On Friday, the United States District Court in Nevada granted Mike Postle’s motion to dismiss against Marle Cordeiro in Case No. 2:20-CV-640 JCM (EJY).

If you recall back in April, TMZ first reported that Cordeiro had filed suit against Postle seeking $250,000 in punitive damages as well as a trial by jury. The allegations echoed those laid out in a class-action lawsuit against Postle in California – which was also recently dismissed – claiming Cordeiro was a victim of an alleged cheating scheme.

In documents obtained by PokerNews via PACER, U.S. District Judge James C. Mahan dismissed the case solely for lack of personal jurisdiction according to Federal Rule of Civil Procedure 12(b)(2). To put more simply, the case was dismissed due to the fact it was filed in Nevada while the poker games in question took place in California.

"The case was dismissed due to the fact it was filed in Nevada while the poker games in question took place in California."

The court applied the “Calder Test,” which has roots in the Supreme Court’s decision in Calder v. Jones (1984).
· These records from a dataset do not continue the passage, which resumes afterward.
(** * Field-summary pipeline of [summarize.py]

    A shallow embedding of the reshaping and summarising script: the
    narrative blob builder, the long-to-wide pivot, the retry loop around the
    generation service, and the choice of the output file name.

    Conventions.
    - A text is the UTF-8 encoding of a Python [str], as a [string] of bytes.
      White space is what [str.isspace] accepts: the ASCII and the Unicode
      white-space characters, each as its byte sequence.
    - A table cell is a [value]: the missing-value marker [NaN], a number, or
      a text.  Numbers in the descriptive columns are integers: no property
      below computes with such a cell, cells are only compared.
    - A pass number is a finite number (a canonical rational, which covers
      the integers and the floats of a CSV column) or missing; [int(c)] in the
      column labels truncates it toward zero.
    - A row handed to the summariser is a pandas [Series]: labels with their
      values, in column order.  Labels may repeat; a lookup of a repeated
      label gives the sub-series of its values, not a scalar.
    - A delay is a Python [float]: a finite number (a rational that is a
      binary64 value), an infinity, or not-a-number.  Products are rounded to
      binary64 as the machine does.
    - pandas operations ([combine_first], [drop_duplicates], [pivot_table])
      are written out as list functions under their pandas names. *)

From Stdlib Require Import List String Ascii ZArith QArith Qround Qabs Qcanon Bool Lia Arith.
From Stdlib Require Import DecimalString DecimalZ Sorted.
Import ListNotations.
The three-past test required that the defendant allegedly “has (1) committed an intentional act, (2) expressly aimed at the forum state, (3) causing harm that the defendant knows is likely to be suffered in the forum state.”

Counsel for Cordeiro, Maurice “Mac” VerStandig, originally argued that because the games were broadcast online, it had an effect on Cordeiro, who lives in Nevada, and “lured [her] into participating, causing her to be ultimately swindled and defrauded by the defendant.”
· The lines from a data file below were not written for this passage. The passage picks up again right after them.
(** The handler the host calls for a service. *)
Definition handler (svc : service float Params) : M VWorld unit :=
  match svc with
  | Start => async_start
  | Pause => async_pause
  | Stop => async_stop
  | SetFanSpeed fan_speed => async_set_fan_speed fan_speed
  | ReturnToBase => async_return_to_base
  | CleanSpot => async_clean_spot
  | Locate => async_locate
  | SendCommand cmd params => async_send_command cmd params
  | RemoteControlStart => async_remote_control_start
  | RemoteControlStop => async_remote_control_stop
  | RemoteControlMove r v d => async_remote_control_move r v d
  | RemoteControlMoveStep r v d => async_remote_control_move_step r v d
  | Goto x y => async_goto x y
  | CleanSegment segments => async_clean_segment segments
  | CleanZone zone repeats => async_clean_zone zone repeats
  end.

End Entity.

End Vacuum.

(* ===================================================================== *)
(** * [xiaomi_miio/ng_switch.py]: the switch entity *)
(* ===================================================================== *)

Module Switch.
Import Py Miio.
Local Open Scope py_scope.

(** [class XiaomiSwitch]: the attributes [__init__] sets; [key] is
    [entity_description.key]. *)
Record XiaomiSwitch : Type := mkSwitch {
  _name : string;
  _property : string;
  key : string;
  _attr_is_on : option bool
}.

Section Entity.

(** The status object of the coordinator and the state of the device. *)
Context {C D : Type}.

(** [self._setter], the SDK method that sets the option. *)
Variable _setter : bool -> M D unit.

(** [_extract_value_from_attribute] of the base class, which is not
    part of the sources: the value of an attribute of the status. *)
Variable _extract_value_from_attribute : C -> string -> option bool.

Abbreviation SWorld := (World XiaomiSwitch C D bool).

Definition set__attr_is_on (v : option bool) : M SWorld unit :=
  set_entity (fun self => mkSwitch (_name self) (_property self) (key self) v).

(** [_handle_coordinator_update]. *)
Definition _handle_coordinator_update : M SWorld unit :=
  w <- gets (fun w => w) ;;
  set__attr_is_on (_extract_value_from_attribute (data w) (key (entity w))) ;;;
  async_write_ha_state.

(** Modelled from the spec: [XiaomiCoordinatedMiioEntity._try_command]
    of [device.py], which the switch inherits and which is not part of
    the sources.  "Each method is a direct call-through to an external
    library method with [...] error logging on a caught exception from
    the vendor library"; the exception is converted to "a boolean
    failure signal".  (The vacuum overrides it only to refresh the
    coordinator on success.) *)
Definition _try_command (mask_error : string) (func : bool -> M D unit) (arg : bool)
  : M SWorld bool :=
  try_except
    (async_add_executor_job func arg ;;;
     ret true)
    is_DeviceException
    (fun exc =>
       _LOGGER_error mask_error ;;;
       ret false).

(** [async_turn_on]. *)
Definition async_turn_on : M SWorld unit :=
  ok <- _try_command "Turning %s on failed" _setter true ;;
  if ok : bool then
    set__attr_is_on (Some true) ;;;
    async_write_ha_state
  else ret tt.

(** [async_turn_off]. *)
Definition async_turn_off : M SWorld unit :=
  ok <- _try_command "Turning off failed" _setter false ;;
  if ok : bool then
    set__attr_is_on (Some false) ;;;
    async_write_ha_state
  else ret tt.

End Entity.

End Switch.

(* ===================================================================== *)
(** * Concrete routers, robots and plugs *)
(* ===================================================================== *)

Module Scenario.
Import Py.
Local Open Scope string_scope.

Definition LF : string := String (chr 10) "".
Definition TAB : string := String (chr 9) "".

(** ** A router *)

Definition host_constants : Ubus.HostConstants :=
  {| Ubus.CONF_HOST := "host";
     Ubus.CONF_PASSWORD := "password";
     Ubus.CONF_USERNAME := "username";
     Ubus.DOMAIN := "device_tracker" |}.

Definition config : gmap string (option string) :=
  <["host" := Some "192.168.1.1"]>
  (<["username" := Some "root"]>
  (<["password" := Some "secret"]>
  (<["lease_file" := None]> ∅))).

(** Two leases as dnsmasq writes them. *)
Definition lease_text : string :=
  "1700000000 aa:bb:cc:dd:ee:ff 192.168.1.2 laptop 01:aa:bb:cc:dd:ee:ff" ++ LF ++
  "1700000500 11:22:33:44:55:66 192.168.1.3 phone *" ++ LF.

Definition laptop : Ubus.Lease :=
  Ubus.mkLease "1700000000" "aa:bb:cc:dd:ee:ff" "192.168.1.2" "laptop"
               "01:aa:bb:cc:dd:ee:ff".

Definition phone : Ubus.Lease :=
  Ubus.mkLease "1700000500" "11:22:33:44:55:66" "192.168.1.3" "phone" "*".

(** One lease whose fields are separated by a space, two spaces, and
    single spaces. *)
Definition padded_text : string :=
  "1700000000 aa:bb:cc:dd:ee:ff  192.168.1.2 laptop *".

Definition station : gmap string string :=
  <["mac" := "AA:BB:CC:DD:EE:FF"]> (<["signal" := "-52"]> ∅).

(** A router whose first radio and first lease file can be read and
    whose second radio and other files cannot. *)
Definition router : Ubus.UbusClient unit :=
  {| Ubus.ubus_connect := fun _ _ _ => ret tt;
     Ubus.ubus_enter := ret tt;
     Ubus.ubus_exit := ret tt;
     Ubus.ubus_contains := fun _ => ret false;
     Ubus.iwinfo_devices := ret ["wlan0"; "wlan1"];
     Ubus.iwinfo_assoclist := fun iface =>
       if String.eqb iface "wlan0" then ret [station]
       else raise (UbusException "Request timed out");
     Ubus.dhcp_leases := fun _ => ret [];
     Ubus.uci_get := fun _ _ =>
       ret [ <["leasefile" := "/tmp/dhcp.leases"]> ∅;
             <["leasefile" := "/tmp/guest.leases"]> ∅ ];
     Ubus.file_read := fun path =>
       if String.eqb path "/tmp/dhcp.leases" then ret lease_text
       else if String.eqb path "/tmp/padded.leases" then ret padded_text
       else raise (UbusException "Not found");
     Ubus.is_valid_session := ret true |}.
The court saw it differently writing: “This argument fails to consider that the defendant was a participant of the broadcast games—not the broadcaster—thus, the defendant did not ‘expressly aim’ his alleged poker misconduct at the state of Nevada.”

The plaintiffs also sought jurisdictional discovery given Postle’s ties to Nevada, which primarily revolved around meeting the mother of his young daughter in Reno to exchange custody. According to the court ruling, Postle travels to Nevada once or twice a month, but the court ruled it was not sufficient to establish general personal jurisdiction.

“Therefore, this court finds that the plaintiff’s allegations are insufficient to plausibly give rise to jurisdiction, given the total absence of evidence to support these allegations and the defendant’s denial. Accordingly, jurisdictional discovery is not appropriate.”

When reached by PokerNews, VerStandig issued the following statement in regards to the ruling:

The US District Court for the District of Nevada found Mr. Postle lacks sufficient contacts with the State of Nevada to be sued there, and accordingly dismissed the case. I have immense respect for the court as well as the judge who issued the ruling; it is well-written and well-reasoned. Importantly, however, the order does not speak to the merits of the case. Mr. Postle has now amassed a laudable track record of avoiding substantive legal inquiries into the sum and substance of his actions; it seems supremely unfortunate he has taken this path and not, instead, seized on one of these opportunities to clear his good name. Ms. Cordeiro and I are still reviewing the order and assessing various options.

Postle did not respond to PokerNews’ request for comment by the time of publication.